Once again, the test function is a random number and therefore its mean is well defined. The numerator in eqn. 2 is the mean of the test function conditional on the distance h of two trees. The denominator removes scale effects given by marks of different order and norms the marks correlation function. This ensures the possibility to compare mark correlation functions based on different marks.

Obviously, if the marks are uncorrelated we obtain kf (h) = 1 because the numerator in eqn. 2 is not depending on the distance of the two considered trees.

Now, from an ecological point of view it is of great importance to connect values of the mark correlation function with interaction effects like attraction, avoidance behaviour or inhibition of trees.
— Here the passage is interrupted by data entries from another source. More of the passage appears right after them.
(** * Inviwo core: processor network utilities, property owners, module reload

    A shallow embedding of
      - src/core/network/networkutils.cpp   (namespace [util]),
      - src/core/properties/propertyowner.cpp,
      - src/core/common/modulemanager.cpp   ([ModuleManager::reloadModules]),
    and the properties of these functions that the design document states.

    Pointers ([Processor*], [Property*], [Inport*], ...) are addresses;
    [std::unordered_set<Processor*>] is a [gset]; the objects that C++ code
    mutates through pointers live in explicit stores. *)

From stdpp Require Import gmap strings list relations pretty sorting.
From Stdlib Require Import ZArith Lia.

#[local] Set Warnings "-clear-no-such-hyp".

(** ** Ports, connections and the processor network *)

(** [Processor*]: the address of a processor object. *)
Definition ProcessorPtr := nat.

(** [Property*] and [PropertyOwner*]: addresses of objects in the property
    store.  A composite property is both a property and an owner; its two
    parts live at the same address, and the owner part of a processor lives
    at the processor's address. *)
Definition Addr := nat.

(** [Inport*] / [Outport*]: a port is owned by exactly one processor and is
    identified by that processor and its slot in the processor's port list;
    [getProcessor()] is the first projection. *)
Record Inport := mkInport { inportProcessor : ProcessorPtr; inportSlot : nat }.
Record Outport := mkOutport { outportProcessor : ProcessorPtr; outportSlot : nat }.

#[global] Instance Inport_eq_dec : EqDecision Inport.
Proof. solve_decision. Defined.
#[global] Instance Outport_eq_dec : EqDecision Outport.
Proof. solve_decision. Defined.

(** [PortConnection]: the ordered pair of an outport and an inport
    pointer, equal when both ends are. *)
Record PortConnection := mkConnection { getOutport : Outport; getInport : Inport }.

#[global] Instance PortConnection_eq_dec : EqDecision PortConnection.
Proof. solve_decision. Defined.

(** The virtual interface of the processor objects that the network
    utilities call.  None of these members is changed by the functions of
    networkutils.cpp, so they are read through the pointer. *)
Record ProcessorClass := mkProcessorClass {
  getInports : ProcessorPtr -> list Inport;
  getOutports : ProcessorPtr -> list Outport;
  isSink : ProcessorPtr -> bool;
  isConnectionActive : ProcessorPtr -> Inport -> Outport -> bool;
  canConnectTo : Inport -> Outport -> bool;
  isSelected : ProcessorPtr -> bool;
}.

(** [PropertyLink]: the ordered pair of a source and a destination
    property. *)
Record PropertyLink := mkLink { getSource : Addr; getDestination : Addr }.

#[global] Instance PropertyLink_eq_dec : EqDecision PropertyLink.
Proof. solve_decision. Defined.

(** What the utilities read of a [ProcessorNetwork]: [getProcessors()] in
    container order, [getConnections()], [getLinks()] and [getVersion()]. *)
Record ProcessorNetwork := mkNetwork {
  getProcessors : list ProcessorPtr;
  getConnections : list PortConnection;
  getLinks : list PropertyLink;
  getVersion : nat;
}.

(** What the utilities ask of a property about its place in the network:
    [getOwner()->getProcessor()] ([None] for [nullptr]) and [getPath()], the
    dot-separated identifiers from the processor down to the property. *)
Record PropertyClass := mkPropertyClass {
  getOwnerProcessor : Addr -> option ProcessorPtr;
  getPath : Addr -> string;
}.

(** Modelled from the spec: [Inport::getConnectedOutports()] (the port
    classes are not part of the sources) gives the outports that the
    connections of the network (section 3: ordered pairs of an outport and an
    inport) join to the inport. *)
Definition getConnectedOutports (net : ProcessorNetwork) (port : Inport) : list Outport :=
  getOutport <$> filter (λ c, getInport c = port) (getConnections net).

(** Modelled from the spec: [Outport::getConnectedInports()], likewise. *)
Definition getConnectedInports (net : ProcessorNetwork) (port : Outport) : list Inport :=
  getInport <$> filter (λ c, getOutport c = port) (getConnections net).

Inductive TraversalDirection := Up | Down.
Inductive VisitPattern := Pre | Post.

Section NetworkUtils.

(** Iteration order of a [std::unordered_set<Processor*>]: unspecified, so
    any enumeration of the set. *)
Variable iterate : gset ProcessorPtr -> list ProcessorPtr.
Variable cls : ProcessorClass.

(** [util::getDirectPredecessors(processor)], networkutils.cpp:56. *)
Definition getDirectPredecessors (net : ProcessorNetwork) (processor : ProcessorPtr)
    : gset ProcessorPtr :=
  foldl (λ predecessors port,
           foldl (λ predecessors connectedPort,
                    {[outportProcessor connectedPort]} ∪ predecessors)
                 predecessors (getConnectedOutports net port))
        ∅ (getInports cls processor).

(** [util::getDirectSuccessors(processor)], networkutils.cpp:66. *)
Definition getDirectSuccessors (net : ProcessorNetwork) (processor : ProcessorPtr)
    : gset ProcessorPtr :=
  foldl (λ successors port,
           foldl (λ successors connectedPort,
                    {[inportProcessor connectedPort]} ∪ successors)
                 successors (getConnectedInports net port))
        ∅ (getOutports cls processor).

(** Modelled from the spec: the overloads of [getDirectPredecessors] and
    [getDirectSuccessors] with a connection filter, which [traverseNetwork]
    calls, are declared in networkutils.h, not part of the sources.  Section
    4.2: the traversal operates on the connections that a predicate accepts;
    the predicate is called as in networkutils.cpp:122,
    [filter(processor, inport, connected outport)]. *)
Definition getDirectPredecessorsFiltered
    (filter : ProcessorPtr -> Inport -> Outport -> bool)
    (net : ProcessorNetwork) (processor : ProcessorPtr) : gset ProcessorPtr :=
  foldl (λ predecessors port,
           foldl (λ predecessors connectedPort,
                    if filter processor port connectedPort
                    then {[outportProcessor connectedPort]} ∪ predecessors
                    else predecessors)
                 predecessors (getConnectedOutports net port))
        ∅ (getInports cls processor).

Definition getDirectSuccessorsFiltered
    (filter : ProcessorPtr -> Inport -> Outport -> bool)
    (net : ProcessorNetwork) (processor : ProcessorPtr) : gset ProcessorPtr :=
  foldl (λ successors port,
           foldl (λ successors connectedPort,
                    if filter (inportProcessor connectedPort) connectedPort port
                    then {[inportProcessor connectedPort]} ∪ successors
                    else successors)
                 successors (getConnectedInports net port))
        ∅ (getOutports cls processor).

(** Modelled from the spec: the filter of a traversal that is given none
    (networkutils.h) accepts every connection. *)
Definition DefaultTraversalFilter : ProcessorPtr -> Inport -> Outport -> bool :=
  λ _ _ _, true.

(** A loop [for (auto p : ps) visit(state, p)] that threads the visited set
    and the output. *)
Fixpoint traverseEach {A : Type}
    (visit : gset ProcessorPtr -> A -> ProcessorPtr -> option (gset ProcessorPtr * A))
    (ps : list ProcessorPtr) (state : gset ProcessorPtr) (acc : A)
    : option (gset ProcessorPtr * A) :=
  match ps with
  | [] => Some (state, acc)
  | p :: ps' =>
      match visit state acc p with
      | Some (state', acc') => traverseEach visit ps' state' acc'
      | None => None
      end
  end.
Negative correlation standing for inhibition and suppression with respect to the classical correlation coefficient is indicated by kf (h) < 1. For example, think about the following situation: at distance h there are some pairs of trees of a species, and we are interested in the mark tree height. If each pair of trees consists of a high tree (large mark) and a low tree (small mark) then negative correlation between the marks with respect to the mark correlation function is given. Analogously to the correlation coefficient the higher values of the first tree go along with the lower values of the second tree and vice versa, but negative correlation is now indicated by kf (h) < 1. In contrast to this, positive correlation or attraction is given by kf (h) > 1.

Frequently, the marks are positive numbers (tree height, dbh, etc.).

In this case the test function f(mi , mj ) = mi · mj always leads to positive values of the mark correlation function. Therefore, it is not possible to interpret values of the mark correlation function directly as correlation coefficients. But the criteria for positive and negative correlation are given above. Therefore, choosing the test function f(mi , mj ) = mi · mj leads to an easy identification of the type of correlation. Fig. 2 shows three mark correlation functions corresponding to these three types of correlation (independence, positive and negative correlation).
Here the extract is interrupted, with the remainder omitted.